Entre western, road movie (qui n'aurait peut-être pas été moins bon, si la route avait été moins longue), polar et livre de science-fiction, le roman offre une alternance de points de vue narratifs, passant sans prévenir du «je» au «il», qui contribue à installer un horizon de relativité et présente un indéniable talent pour les descriptions. Kenan Görgün sort ainsi de son chapeau (s'il en porte un) une palette très large de personnages chaque fois habilement dépeints, tantôt en quelques traits, tantôt de manière plus prolongée à travers différents moments du récit.

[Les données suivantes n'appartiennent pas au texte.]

Definition set_store (s : RestTokenManager.world) (w : world) : world :=
  mk_world s (workers_running w) (shutdown_after w) (driver w) (env w)
    (trace w).
Definition add_workers_running (d : Z) (w : world) : world :=
  mk_world (store w) (workers_running w + d) (shutdown_after w) (driver w)
    (env w) (trace w).
Definition set_shutdown_after (n : nat) (w : world) : world :=
  mk_world (store w) (workers_running w) n (driver w) (env w) (trace w).
Definition set_driver (d : option nat) (w : world) : world :=
  mk_world (store w) (workers_running w) (shutdown_after w) d (env w)
    (trace w).
Definition set_env (o : browser) (w : world) : world :=
  mk_world (store w) (workers_running w) (shutdown_after w) (driver w) o
    (trace w).
Definition record_call (c : driver_call) (w : world) : world :=
  mk_world (store w) (workers_running w) (shutdown_after w) (driver w)
    (env w) (trace w ++ [c]).

(** A method of the manager's store part, run from the worker. *)
Definition lift_store {A} (m : py RestTokenManager.world A) : py world A :=
  fun w => let '(r, s) := m (store w) in (r, set_store s w).

Definition time_time : py world Z := gets (fun w => clock (store w)).
Definition time_sleep (d : Z) : py world unit :=
  modify (fun w => set_store (tick d (store w)) w).

(** [shutdown_event.is_set()]. *)
Definition shutdown_event_is_set : py world bool :=
  fun w =>
    match shutdown_after w with
    | O => (Ok true, w)
    | S n => (Ok false, set_shutdown_after n w)
    end.

(** *** The driver *)

Definition Driver : py world nat :=
  fun w =>
    let o := env w in
    let w' := record_call OnDemandTokenServer.CallDriver
                (set_env (mk_browser (tail (new_driver o)) (page_loads o)
                            (scripts o) (quits o)) w) in
    match new_driver o with
    | Some e :: _ => (Raise e, w')
    | _ => (Ok (length (trace w)), w')
    end.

Kenan Görgün élabore une tragédie qui pourrait se définir comme le chamboulement absolu, le carnage de tout ce qu'on peut avoir la faiblesse de penser comme acquis : la police comme garante de l'ordre ; la mort comme définitive; le passé, le présent, le futur comme des entités séparées ; les méchants comme définitivement pourris et les gentils comme sempiternellement angéliques… Tout cela se dresse dans un cadre américain, d'hier et d'aujourd'hui, une Amérique qui se construit sur des certitudes : ordre, famille, religion, travail, respect, etc., mais qui perd les pédales quand le vernis se fissure, ce qui arrive souvent, car les certitudes, dans le meilleur des cas, ne tiennent qu'à un fil.

Un style rythmé, non dénué d'humour, souvent noir, basé entre autres sur les jeux de mots et les enchaînements verbaux qui ressemblent à l'enchaînement des faits emprisonnant les personnages dans un piège inextricable, comparable à une toile d'araignée, où ils se retrouvent pieds et poings liés, marionnettes réunies pour assister aux premières loges à leur descente aux enfers.